For network_cost, all 4,592 domains have real network data, so ranks are computed over the full set with no issues.

Target Distributions

Distribution of main_thread_cost and network_cost scores

main_thread_cost (left): The 2,185 domains with Lighthouse CPU data are spread roughly uniformly across [0, 1]. This is what percentile ranking gives you: a flat distribution by construction. The 2,407 without CPU data are not shown; they have no score yet.

network_cost (right): All 4,592 domains have real network data. Distribution is roughly uniform with a slight right skew. Every tracker transfers something, so there’s no spike at zero.

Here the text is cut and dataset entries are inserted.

Lemma retire_keeps c ws agent s s' :
  wallet_inv u key_ws s -> retired c ws agent s s' -> agent_postings s' = agent_postings s ->
  agent_account_balances s' = agent_account_balances s -> uuid_draws s' = uuid_draws s -> wallet_inv u key_ws s'.
Proof.
  intros W R P B D. pose proof (rt_books _ _ _ _ _ R) as EL.
  assert (K : forall key, agent_of_key s' key = agent_of_key s key).
  { intros key. unfold agent_of_key. rewrite (rt_keys _ _ _ _ _ R). destruct (agent_account_keys s !! key) as [g|]; [|done].
    destruct (decide (g = agent)) as [->|Hne]; [|by rewrite (rt_others _ _ _ _ _ R)].
    destruct (rt_archived _ _ _ _ _ R) as (a & -> & ->). done. }
  destruct W as [W1 W2 W3 W4 W5 W6 W7 W8]. split.
  - by eapply lxc_inv_same.
  - eapply posting_inv_same; [exact P|exact B|lia|exact W2].
  - intros w acc. unfold account_balance. rewrite B. apply W3.
  - intros w. unfold allocated, lxc_row. rewrite B, EL. apply W4.
  - intros w. unfold held_sum, lxc_row. rewrite EL. apply W5.
  - intros w. unfold lxc_row. rewrite EL. apply W6.
  - rewrite EL. apply W7.
  - intros key g w. rewrite K. apply W8.
Qed.

Lemma archive_outcome c ws agent a s :
  uuid c = u -> wallet_inv u key_ws s -> agent_accounts s !! agent = Some a -> ag_ws a = ws ->
  match ArchiveAgent c ws agent s with
  | Ok (swept, s') => ag_archived a = None /\ pots_total s ws agent = 0 /\
      swept = account_balance s ws (agentAccount agent) /\ account_balance s' ws (agentAccount agent) = 0 /\
      unallocated s' ws = unallocated s ws + swept /\ retired c ws agent s s' /\ wallet_inv u key_ws s'
  | Err e => (e = ErrAgentArchived /\ ag_archived a <> None) \/ (e = ErrAgentPotsHeld /\ pots_total s ws agent <> 0) \/
      (e = ErrBigintRange /\ ~ in_i64 (pots_total s ws agent))
  end.
Proof.
  intros Hc W La Hw. unfold ArchiveAgent. set (m := tx_bind _ _).
  pose proof (agent_balance_nonneg u key_ws s ws agent W) as N.
  destruct (sweep_outcome c ws agent s _ Hc W eq_refl) as (s1 & P & F & W1 & B0 & Un & O).
  assert (L : lockAgent ws agent s = Ok (tt, s)) by (apply lockAgent_ok; eauto).
  destruct (ag_archived a) as [t|] eqn:Hx.
  { assert (E : m s = Err ErrAgentArchived); [|unfold committed; rewrite E; auto].
    unfold m, requireNotArchived. by rewrite (run_bind _ _ _ _ _ L), run_assoc, run_gets, La, run_guard, Hx. }
  destruct (in_i64b (pots_total s ws agent)) eqn:I.
  2: { assert (E : m s = Err ErrBigintRange).
    { unfold m, requireNotArchived. rewrite (run_bind _ _ _ _ _ L), run_assoc, run_gets, La, run_guard, Hx, run_gets.
      cbn [is_some negb]. unfold bigint, sql_bigint. by rewrite I. }
    unfold committed. rewrite E. right. right. split; [done|]. rewrite <- in_i64b_spec. congruence. }
  apply in_i64b_spec in I. destruct (Z.eq_dec (pots_total s ws agent) 0) as [Hz|Hz].
  2: { assert (E : m s = Err ErrAgentPotsHeld); [|unfold committed; rewrite E; auto].
    unfold m, requireNotArchived. rewrite (run_bind _ _ _ _ _ L), run_assoc, run_gets, La, run_guard, Hx, run_gets.
    cbn [is_some negb]. rewrite (run_bind (bigint _) _ s (pots_total s ws agent) s) by (apply bigint_ok; auto).
    by rewrite run_guard, (proj2 (Z.eqb_neq _ _) Hz). }
  assert (E : m s = (tx_modify (stop_agent ws agent) ;;;
     tx_modify (fun s : Store => with_agent_accounts (alter (set_archived (now c)) agent (agent_accounts s)) s) ;;;
     revokeAgentKYA c agent "archived" ;;;
     tx_ret (if 0 <? account_balance s ws (agentAccount agent) then account_balance s ws (agentAccount agent) else 0) : WTx Z) s1).
  { unfold m, requireNotArchived, accountBalance.
    rewrite (run_bind _ _ _ _ _ L), run_assoc, run_gets, La, run_guard, Hx. cbn [is_some negb]. rewrite run_gets.
    rewrite (run_bind (bigint _) _ s (pots_total s ws agent) s) by (apply bigint_ok; auto).
    rewrite run_guard, Hz, run_gets. cbn [Z.eqb]. by rewrite (run_bind _ _ _ _ _ P). }
  destruct (m s) as [[swept s']|e] eqn:M; [|unfold tx_bind, tx_modify, revokeAgentKYA, tx_ret in E; done].
  symmetry in E. assert (La1 : agent_accounts s1 !! agent = Some a) by by rewrite (pf_accounts _ _ F).
  apply (retire_steps c ws agent _ s1 swept s' a La1) in E as (-> & R & RP & RB & RD).
  pose proof (retire_keeps c ws agent s1 s' W1 R RP RB RD) as W'.
  rewrite (committed_balanced u _ _ _ _ M) by apply W'.
  destruct (retired_after c ws agent s s1 s' F R) as (_ & _ & _ & EL & R').
  split_and!; try done; [destruct (Z.ltb_spec 0 (account_balance s ws (agentAccount agent))); lia| | ].
  - unfold account_balance. rewrite RB. exact B0.
  - transitivity (unallocated s1 ws); [unfold unallocated, allocated, lxc_row; by rewrite RB, (rt_books _ _ _ _ _ R)|].
    rewrite Un. destruct (Z.ltb_spec 0 (account_balance s ws (agentAccount agent))); lia.
Qed.
End Archive.
Lemma exec_keeps c svc op s :
  uuid c = u -> wallet_inv u key_ws s -> op_ok key_ws op s -> wallet_inv u key_ws (exec LL c svc op s).
Proof.
  intros Hc W O. destruct op; cbn [exec op_ok] in *;
    try (apply run_keeps; [exact W|intros v s' H]).
  - unfold CreditLXC in H. rewrite tx_guard_bind in H. destruct H as [_ H]. apply committed_ok in H. by eapply credit_keeps; [left|..].
  - unfold GrantLXC in H. rewrite tx_guard_bind in H. destruct H as [_ H]. apply committed_ok in H. by eapply credit_keeps; [right|..].
  - unfold GrantLXCUpTo in H. rewrite tx_guard_bind in H. destruct H as [_ H]. apply committed_ok in H.
    destruct O as [Ht O]. eapply grantAll_keeps; [exact W|exact Ht| |exact H]. intros w Hw. apply O. rewrite elem_of_remove_dups in Hw. exact Hw.
  - apply committed_ok in H. by eapply spend_keeps.
  - by eapply funds_keeps.
  - by eapply funds_keeps.
  - by eapply pots_keeps.
  - by eapply pots_keeps.
  - by eapply quiet_keeps, CreatePot_quiet.
  - by eapply quiet_keeps, LockPot_quiet.
  - unfold ClaimAgent in H. rewrite tx_guard_bind in H. destruct H as [_ H]. apply (quiet_keeps s); [exact W|]. eapply update_agent_quiet; [|exact H]; done.
  - destruct O. by eapply room_keeps.
  - by eapply attach_keeps.
  - unfold UpdateAgent in H. rewrite !tx_guard_bind in H. destruct H as (_ & _ & H). apply (quiet_keeps s); [exact W|]. eapply update_agent_quiet; [|exact H]; done.
  - by eapply archive_keeps.
  - by eapply quiet_keeps, PauseAgent_quiet.
  - apply (quiet_keeps s); [exact W|]. eapply update_agent_quiet; [|exact H]; done.
  - by eapply quiet_keeps, PauseAllAgents_quiet.
  - by eapply quiet_keeps, ResumeAllAgents_quiet.
  - by eapply quiet_keeps, DecideAgentApproval_quiet.
  - by eapply quiet_keeps, EndAgentBoost_quiet.
  - by eapply quiet_keeps, SetCompany_quiet.
  - by eapply quiet_keeps, SetCreditLine_quiet.
  - by eapply quiet_keeps, setLinePause_quiet.
  - by eapply quiet_keeps, setLinePause_quiet.
  - unfold SetAgentCeiling in H. rewrite tx_guard_bind in H. destruct H as [_ H]. apply tx_modify_ok in H as ->.
    apply (frame_keeps s); [done| |apply W]. split; cbn; [right; split; [by constructor|done]|done..].
  - apply movement_keeps; [done|]. intros v s' H. destruct O. by eapply debit_keeps.
  - apply movement_keeps; [done|]. intros v s' H. destruct O as (? & ? & ?). by eapply reserve_keeps.
  - apply committed_ok in H. by eapply settle_keeps.
  - apply committed_ok in H. by eapply release_keeps.
  - by apply sweep_keeps.
Qed.

Lemma exec_all_keeps svc ops s :
  wallet_inv u key_ws s -> ops_ok LL u key_ws svc ops s -> wallet_inv u key_ws (exec_all LL svc ops s).
Proof.
  revert s. induction ops as [|[c op] ops IH]; intros s W O; [done|]. destruct O as (Hc & Ho & O).
  apply IH; [by apply exec_keeps|exact O].
Qed.
End Keep.

(** ** The theorem *)

(** C1: however the modelled operations follow one another, refused or not, the wallet
    stays sound: every workspace's balance is the sum of its ledger, every agent's and
    pot's balance is the sum of its postings and is not overdrawn, every entry's postings
    sum to zero, and what a workspace's agents hold never exceeds its LXC. *)
Theorem wallet_stays_sound (u : N -> string) (LL : string -> option Location) (key_ws : string -> string) svc ops s :
  Inj (=) (=) u -> wallet_inv u key_ws s -> ops_ok LL u key_ws svc ops s ->
  wallet_inv u key_ws (exec_all LL svc ops s).
Proof. intros. by apply exec_all_keeps. Qed.

(** An agent is made, funded, spends through a hold and by a debit, and is archived. *)
Definition demo_ops : list (Ctx * Op) :=
  let c k := keyed_ctx k in
  [(c "", OpCredit "ws" 5000 "card" ∅);
   (c "", OpCreateRoom "ws" "Den" "u1" "k1");
   (c "f1", OpFund "ws" "agt_0" 2000);
   (c "f1", OpFund "ws" "agt_0" 2000);
   (c "", OpReserve "k1" "ws" "r1" 500 (mkMeta "m" "" "q" "" 0 0 0));
   (c "", OpSettle "r1" 300 (mkMeta "" "m" "" "" 0 0 0));
   (c "", OpDebit "k1" "ws" "d1" 9000 "chat" (mkMeta "m" "" "q" "" 0 0 0));
   (c "", OpDebit "k1" "ws" "d2" 100 "chat" (mkMeta "m" "" "q" "" 0 0 0));
   (c "", OpArchive "ws" "agt_0")]%string.

Definition utc_only (name : string) : option Location := if bool_decide (name = "UTC"%string) then Some UTC else None.

(** What it leaves: the workspace's balance, and what its agents hold. *)
Definition books s (ws : string) : Z * Z := (lx_balance (lxc_row s ws), allocated s ws).

Lemma demo_ops_ok : ops_ok utc_only (pretty (A:=N)) demo_keys demo_svc demo_ops empty_store.
Proof.
  unfold demo_ops. cbn [ops_ok op_ok]. split_and!; try reflexivity; try (vm_compute; congruence).
  all: by apply in_i64b_spec.
Qed.

Lemma ops_ok_take LL u key_ws svc n ops s : ops_ok LL u key_ws svc ops s -> ops_ok LL u key_ws svc (take n ops) s.
Proof.
  revert n s. induction ops as [|[c op] ops IH]; intros [|n] s; cbn; try done.
  intros (? & ? & ?). split_and!; auto.
Qed.

(** The store after the first [n] of them, and what it still promises. *)
Definition demo_at (n : nat) : Store := exec_all utc_only demo_svc (take n demo_ops) empty_store.

Lemma demo_at_inv n : wallet_inv (pretty (A:=N)) demo_keys (demo_at n).
Proof. apply exec_all_keeps; [apply _|apply wallet_inv_empty|apply ops_ok_take, demo_ops_ok]. Qed.

Lemma wallet_stays_sound_witness :
  books (demo_at 8) "ws" = (4577, 1577) /\ books (exec_all utc_only demo_svc demo_ops empty_store) "ws" = (4577, 0) /\
  wallet_inv (pretty (A:=N)) demo_keys (exec_all utc_only demo_svc demo_ops empty_store).
Proof.
  split; [vm_compute; reflexivity|]. split; [vm_compute; reflexivity|].
  apply (wallet_stays_sound pretty utc_only demo_keys demo_svc demo_ops empty_store);
    [apply _|apply wallet_inv_empty|exact demo_ops_ok].
Defined.
(* ===== verification/DebitSettle.v ===== *)
(** Settling an agent's debit to what its question cost
    ([internal/economy/agent_debit_settle.go]): with reservations off the pre-serve
    debit charges an estimate; after the answer the difference is refunded, or charged
    as far as the agent's limits, its balance and its workspace allow, the rest
    written off. *)
From stdpp Require Import pretty.
From S2P Require Import Prelude Money Tables Postings Clock Lxc Rules CreditLine Agents Reservation Funding Wallet.
Open Scope Z_scope.
Open Scope i64_scope.

Implicit Types (s : Store).

Record AgentDebitSettlement := mkSettlement {
  SettledULXC : Z;
  WrittenOffULXC_ : Z;
  CashBackedULXC : Z;
  SettledFeeULXC : Z;
}.

Definition no_settlement : AgentDebitSettlement := mkSettlement 0 0 0 0.

(** The agent of the key, when it is of the workspace asked. *)
Definition agent_in s (key ws : string) : option string :=
  match agent_of_key s key with
  | Some (agent, w) => if bool_decide (w = ws) then Some agent else None
  | None => None
  end.

(** What is left of a limit, of which [spent] is spent. *)
Definition left_of (limit spent : Z) : Z := Z.max (limit -! spent) 0.

(** The loop over the period limits: [want], cut to what each has left. *)
Fixpoint allow_periods (ws agent : string) (want : Z) (limits : list agentPeriodLimit) : WTx Z :=
  match limits with
  | [] => tx_ret want
  | l :: limits =>
      if pl_ulxc l =? 0 then allow_periods ws agent want limits
      else
        let! spent := agentSpentSince ws agent (pl_since l) in
        allow_periods ws agent (Z.min want (left_of (pl_ulxc l) spent)) limits
  end.
(* ===== verification/Capabilities.v ===== *)
(** What a wallet may do with real money ([internal/economy/wallet_capabilities.go],
    [compliance_freeze.go], [capability_terms.go], [verification.go],
    [internal/workspace/testwall.go]): every capability's class, the clearances an
    operator records, the freezes, the terms, and the spend an uncleared capability may
    make of test-funded credits only. *)
From S2P Require Import Prelude Money Tables Postings Clock Lxc Rules CreditLine Agents Reservation Shifts Desk.
Open Scope Z_scope.
Open Scope i64_scope.

Implicit Types (d : Desk) (s : Store).

(** ** The registry *)

Record Capability := mkCapability {
  Key : string;
  Name : string;
  Class_ : CapabilityClass;
  Level : Z;
}.

Definition LevelSignedIn : Z := 0.
Definition LevelIdentity : Z := 2.
Definition LevelCompany : Z := 3.

Definition CapabilityPayAnotherOwner : string := "pay_another_owner".
Definition CapabilityEscrow : string := "escrow".
Definition CapabilityOwnAgents : string := "move_between_own_agents".
(** The partners' errors ([internal/partners/partners.go]). *)
Inductive PartnerErr : Type :=
| PartnerInvalid | PartnerNotFound | PartnerIDReused   (* the partner refuses the request *)
| PartnerDown.                                         (* it did not answer *)

Inductive MoneyErr : Type :=
| EDeskErr (e : PayErr)                   (* a capability's refusal, the agent's own side *)
| ErrMoneyEntry (why : EntryRule)
| ErrMoneyAccountRule (why : AccountRule)
| ErrMoneyAccountNotFound
| ErrMoneyAccountNotOpen
| ErrMoneyUnbalanced
| ErrIdempotencyKeyReused
| ErrScreeningUnavailable
| ScreeningRefusal (case_ : string)
| ErrOutsidePayment (why : PaymentRule)
| ErrOutsidePaymentNotFound
| ErrPayeeNotFound
| ErrPayeeUnconfirmed
| ErrQuote
| ErrAccountNotOpened
| ErrPartner                              (* no account or conversion partner is to be had, or it answered out of bounds *)
| ErrPartnerErr (e : PartnerErr)          (* what the account or the conversion partner answered, wrapped *)
| ErrPartnerAnswer (status : string)      (* a status there is not *)
| ErrMoneyCheck                           (* a CHECK or a foreign key of the tables *)
| ErrMoneyUnique                          (* a unique index *)
| ErrMoneyRange                           (* a BIGINT out of range *)
| ErrMoneyRow                             (* a row that must be there is not *)
| ErrMoneyDb.                             (* the database, the screener: anything else *)

Abbreviation LTx := (Tx MoneyErr Desk).
(* ===== verification/MoneyBooks.v ===== *)
(** What the ledger of [Ledger] keeps, whatever is written to it: each balance the sum of
    its postings, each entry balanced in every currency and funding, each key used once; and
    what one posting does: once, exactly, and only when it is allowed. *)
From stdpp Require Import pretty relations sorting.
From S2P Require Import Prelude Money Tables Postings Clock Lxc Rules CreditLine Agents Reservation Shifts Desk Capabilities Ledger.
Open Scope Z_scope.
Open Scope i64_scope.

Implicit Types (d : Desk) (t : MoneyTables) (p q : MoneyPosting) (ps : list MoneyPosting).

(** ** Sums of postings *)

(** What postings add to an account's money of one funding. *)
Definition lines_on (account funding : string) ps : Z :=
  sumZ (mn_amount <$> filter (fun p => mn_account p = account /\ mn_funding p = funding) ps).

(** Every posting there is. *)
Definition all_lines t : list MoneyPosting := ln_posting <$> money_postings t.

Lemma account_lines_app a f ps qs : lines_on a f (ps ++ qs) = lines_on a f ps + lines_on a f qs.
Proof. unfold lines_on. by rewrite filter_app, fmap_app, sumZ_app. Qed.

Lemma lines_on_cons a f p ps :
  lines_on a f (p :: ps) = (if decide (mn_account p = a /\ mn_funding p = f) then mn_amount p else 0) + lines_on a f ps.
Proof. unfold lines_on. rewrite filter_cons. case_decide; csimpl; lia. Qed.

(** The entry's lines, numbered. *)
Fixpoint numbered (id : string) (n : Z) ps : list MoneyLine :=
  match ps with
  | [] => []
  | p :: ps => mkMoneyLine id n p :: numbered id (n + 1) ps
  end.
(* ===== verification/Transfers.v ===== *)
(** Credits sent, asked for and given back between agents
    ([internal/economy/agent_transfers.go]): addresses and handles, the transfer inside
    one workspace or between two, the request one agent makes of another, the refund. *)
From stdpp Require Import pretty.
From S2P Require Import Prelude Money Tables Postings Clock Lxc Rules CreditLine Agents Reservation Funding Wallet Shifts Desk Capabilities.
Open Scope Z_scope.
Open Scope i64_scope.

Implicit Types (d : Desk) (s : Store).

(** ** Addresses *)

Record WalletAddress := mkAddress {
  WalletID : string;
  Handle : string;
  WalletName : string;
  WalletWorkspace : string;
}.

Definition lower (x : string) : string :=
  String.string_of_list_ascii (ascii_lower <$> String.list_ascii_of_string x).

Definition trim_at (x : string) : string :=
  match x with String "@" x => x | x => x end.

(** The agent's address, as a row of [agent_accounts] has it. *)
Definition address_of d (agent : string) : option WalletAddress :=
  (fun a => mkAddress agent (default ""%string (agent_handles d !! agent)) (ag_name a) (ag_ws a)) <$> agent_accounts d !! agent.

(** The agent whose handle is [h], whatever its case. *)
Definition agent_of_handle d (h : string) : option string :=
  fst <$> List.find (fun kv => bool_decide (lower kv.2 = lower h)) (map_to_list (agent_handles d)).

(** An id is looked for before a handle; no handle is as long as an id. *)
Definition resolve d (address : string) : option WalletAddress :=
  let address := trimmed address in
  match address_of d address with
  | Some a => Some a
  | None => agent_of_handle d (trim_at address) ≫= address_of d
  end.

Definition resolveWallet (address : string) : PTx WalletAddress :=
  let! a := tx_gets (fun d => resolve d address) in
  match a with
  | Some a => tx_ret a
  | None => tx_fail (EWallet ErrAgentNotFound)
  end.

Definition is_lower (a : Ascii.ascii) : bool :=
  let n := Ascii.nat_of_ascii a in (97 <=? n)%nat && (n <=? 122)%nat.

Definition handle_first (a : Ascii.ascii) : bool := is_lower a || is_digit a.
Definition handle_rest (a : Ascii.ascii) : bool :=
  handle_first a || bool_decide (a = "."%char \/ a = "_"%char \/ a = "-"%char).

(** [handleRE]: [^[a-z0-9][a-z0-9._-]{2,31}$]. *)
Definition handleRE (h : string) : bool :=
  match String.list_ascii_of_string h with
  | a :: l => handle_first a && forallb handle_rest l && (2 <=? length l)%nat && (length l <=? 31)%nat
  | [] => false
  end.
(** Every escrow's account holds what it is in custody of, and no other one anything. *)
Record escrow_inv d : Prop := {
  ei_terms id e : agent_escrows d !! id = Some e -> 0 < es_amount e /\ in_i64 (es_amount e) /\ es_payer e <> es_payee e;
  ei_custody id ws : account_balance d ws (escrowAccount id) =
    match agent_escrows d !! id with Some e => if decide (es_payer_ws e = ws) then custody e else 0 | None => 0 end;
}.

Lemma escrow_kept id : shared_account (escrowAccount id) = false.
Proof. reflexivity. Qed.

Lemma escrow_not_held id : held_account (escrowAccount id) = false.
Proof. reflexivity. Qed.

Lemma escrow_not_agent id a : escrowAccount id <> agentAccount a.
Proof. discriminate. Qed.

Global Instance escrowAccount_inj : Inj (=) (=) escrowAccount.
Proof. intros a b H. unfold escrowAccount in H. by injection H. Qed.

Lemma held_escrow_part c entry id ws acc amount w :
  held_part (escrow_posting c entry id ws acc amount) w = if held_account acc then at_ws ws amount w else 0.
Proof.
  unfold held_part, at_ws. cbn [ps_ws ps_account ps_amount escrow_posting]. destruct (held_account acc); [by rewrite andb_true_r|].
  by rewrite andb_false_r.
Qed.

(** An escrow's entry: [amount] from one account to another. *)
Lemma escrow_entry_shift c id ws1 acc1 ws2 acc2 amount s e s' {Hu : Inj (=) (=) (uuid c)} :
  sound (uuid c) s -> postEscrowEntry c id ws1 acc1 (- amount) ws2 acc2 amount s = Ok (e, s') ->
  shifted (uuid c) nothing (fun w a => at_acc ws1 acc1 (- amount) w a + at_acc ws2 acc2 amount w a)
    (fun w => (if held_account acc1 then at_ws ws1 (- amount) w else 0) + (if held_account acc2 then at_ws ws2 amount w else 0)) s s' /\
  post_frame s s' /\ e = uuid c (uuid_draws s).
Proof.
  intros B H. unfold postEscrowEntry in H. apply tx_bind_ok in H as (x & s0 & H0 & H). apply uuid_new_ok in H0 as [-> ->].
  apply tx_bind_ok in H as (? & s1 & H1 & H). apply tx_bind_ok in H as (? & s2 & H2 & H). apply tx_ret_ok in H as [-> ->].
  split_and!; [|apply insert_posting_ok in H1 as (_ & -> & _); apply insert_posting_ok in H2 as (_ & -> & _)|done].
  - pose proof (fun E1 E2 E3 => shifted_pair _ _ _ _ _ _ _ _ B E1 E2 E3 H1 H2) as S.
    specialize (S eq_refl eq_refl ltac:(cbn; lia)). eapply shifted_ext; [..|exact S]; [done|done|].
    intros w. cbn beta. by rewrite !held_escrow_part.
  - etrans; [apply (with_uuid_frame (N.succ (uuid_draws s)))|]. etrans; apply posted_frame.
Qed.

Lemma moveEscrowLXC_shift u ws delta id e desc s v s' :
  sound u s -> in_i64 (lx_balance (lxc_row s ws) + delta) ->
  moveEscrowLXC ws delta id e desc s = Ok (v, s') -> lxc_shift u (at_ws ws delta) s s'.
Proof. intros B Hi H. eapply pass_shift; [exact B|by right|exact Hi|exact H]. Qed.

(** ** What settling does *)

Lemma settle_kind_side kind e : settle_side kind e = (es_payer_ws e, es_payer e) /\ kind = EscReturned \/
  settle_side kind e = (es_payee_ws e, es_payee e) /\ kind <> EscReturned.
Proof. unfold settle_side. case_bool_decide; [left|right]; done. Qed.

(** The credits of the escrow [id] with its settle's side, and the row and the event. *)
Record escrow_settled (c : Ctx) (id : string) (e : EscrowRow) (kind : EscrowStatus) d d' : Prop := {
  sd_shift : let '(ws, agent) := settle_side kind e in
    shifted (uuid c) (at_ws ws (es_amount e))
      (fun w a => at_acc (es_payer_ws e) (escrowAccount id) (- es_amount e) w a + at_acc ws (agentAccount agent) (es_amount e) w a)
      (at_ws ws (es_amount e)) d d';
  sd_agent : let '(ws, agent) := settle_side kind e in exists a, agent_accounts d !! agent = Some a /\ ag_ws a = ws;
  sd_rows : exists ev, agent_escrows d' = <[id := set_status kind (Some (now c)) e]> (agent_escrows d) /\
    agent_escrow_events d' = ev :: agent_escrow_events d /\ ev_escrow ev = id /\ ev_kind ev = kind;
  sd_pay : agent_transfers d' = agent_transfers d /\ compliance_freezes d' = compliance_freezes d /\
    agent_money_requests d' = agent_money_requests d;
}.

Lemma settleEscrowTx_effect c id e kind actor operator detail key_ws d v d' {Hu : Inj (=) (=) (uuid c)} :
  wallet_inv (uuid c) key_ws d -> 0 < es_amount e -> in_i64 (es_amount e) ->
  lx_balance (lxc_row d (settle_side kind e).1) + es_amount e <= room ->
  settleEscrowTx c id e kind actor operator detail d = Ok (v, d') -> escrow_settled c id e kind d d'.
Proof.
  intros W Hp Hi Hr H. pose proof (wallet_sound_books _ _ _ W) as B. unfold settleEscrowTx in H.
  destruct (settle_side kind e) as [ws agent] eqn:Es. cbn zeta in H.
  apply tx_bind_ok in H as (? & d1 & H1 & H).
  assert (d1 = d) as ->.
  { case_bool_decide; [by apply tx_ret_ok in H1 as [_ ->]|by apply wall_ok in H1 as [-> _]]. }
  apply wallet_bind in H as (? & s1 & L & H). apply lockAgent_ok in L as (-> & a & La & Wa). rewrite with_store_id in H.
  apply wallet_bind in H as (? & s2 & H2 & H). apply (moveEscrowLXC_shift (uuid c)) in H2 as S2; [|done|].
  2:{ pose proof (balance_bounds _ _ _ ws W). cbn [fst] in Hr. unfold room in *. i64_ranges; lia. }
  apply wallet_bind in H as (? & s3 & H3 & H). cbn [dk_store with_store] in H3.
  apply (test_shift (uuid c)) in H3 as S3; [|eapply shifted_sound, S2].
  apply wallet_bind in H as (entry & s4 & H4 & H). cbn [dk_store with_store] in H4. rewrite neg_in_range in H4 by (done || lia).
  apply escrow_entry_shift in H4 as (S4 & F4 & _); [|done|eapply shifted_sound, S3].
  apply tx_bind_ok in H as (? & d5 & H5 & H). apply tx_modify_ok in H5 as ->. apply tx_modify_ok in H as ->.
  split; rewrite ?Es.
  - cbn [dk_store with_store put_escrow with_escrows with_escrow_events].
    destruct S2 as [S2 _]. destruct S3 as [S3 _].
    eapply shifted_ext; [..|exact (shifted_trans _ _ _ _ _ _ _ _ _ _ S2 (shifted_trans _ _ _ _ _ _ _ _ _ _ S3 S4))];
      intros w; cbn beta; unfold nothing, none2; intros; rewrite ?escrow_not_held, ?held_agent; lia.
  - by exists a.
  - eexists. split_and!; reflexivity.
  - done.
Qed.
Lemma statement_counts_down_witness : AgentStatement "ws" "agt_0" 10 own_paid = Ok (own_lines, dk_store own_paid).
Proof.
  pose proof (statement_counts_down (pretty (A:=N)) "ws" "agt_0" 10 own_paid (wi_post _ _ _ own_paid_inv)) as [S _].
  assert (A : bool_decide ((ag_ws <$> agent_accounts own_paid !! "agt_0"%string) = Some "ws"%string) = true)
    by (vm_compute; reflexivity).
  assert (R : forallb in_i64b (sl_balance_after <$> count_down (with_ids (agent_postings own_paid))
    (account_balance own_paid "ws" (agentAccount "agt_0")) (own_rows own_paid "ws" "agt_0")) = true) by (vm_compute; reflexivity).
  assert (L : own_lines = take 10 (count_down (with_ids (agent_postings own_paid))
    (account_balance own_paid "ws" (agentAccount "agt_0")) (own_rows own_paid "ws" "agt_0"))) by (vm_compute; reflexivity).
  apply S. split; [by apply bool_decide_eq_true in A|]. split; [by apply in_range_ok|]. split; [reflexivity|exact L].
Defined.

(** A receipt shows its workspace's side of a payment between two: 1,000 µLXC gone, and
    nothing they went to. *)
Example receipt_one_sided :
  exists r, AgentReceipt Some "ws" "agt_0" "5" pay_sent = Ok (r, pay_sent) /\
    rc_postings r = [("agent:agt_0"%string, -1000)] /\ receipt_total r = -1000.
Proof. eexists. split; [vm_compute; reflexivity|]. split; reflexivity. Qed.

The two distributions have very different shapes in raw space (before percentile ranking). CPU time is extremely right-skewed with a long tail of heavy SDKs. Network cost is more evenly distributed. Percentile ranking normalizes both to [0, 1], which is what the model trains on.

Score Validation

Before training any model, I checked the score profiles against domains where I had strong priors:

Domainmain_thread_costnetwork_costExpected
googletagmanager.com0.920.90Heavy on both axes
connect.facebook.net0.640.83FB SDK: heavy scripts, large transfer
google-analytics.com0.530.46Moderate CPU (higher than I expected)
bat.bing.com0.520.42Moderate CPU despite 258-byte transfer
cdn.cookielaw.org0.790.84Consent: heavy script, big transfer

The key validation is that the two dimensions produce different profiles for qualitatively different trackers. GTM is heavy on both. Analytics is moderate-moderate. Bing’s pixel is moderate CPU but low network. The profiles match reality, which means the labeling pipeline is working.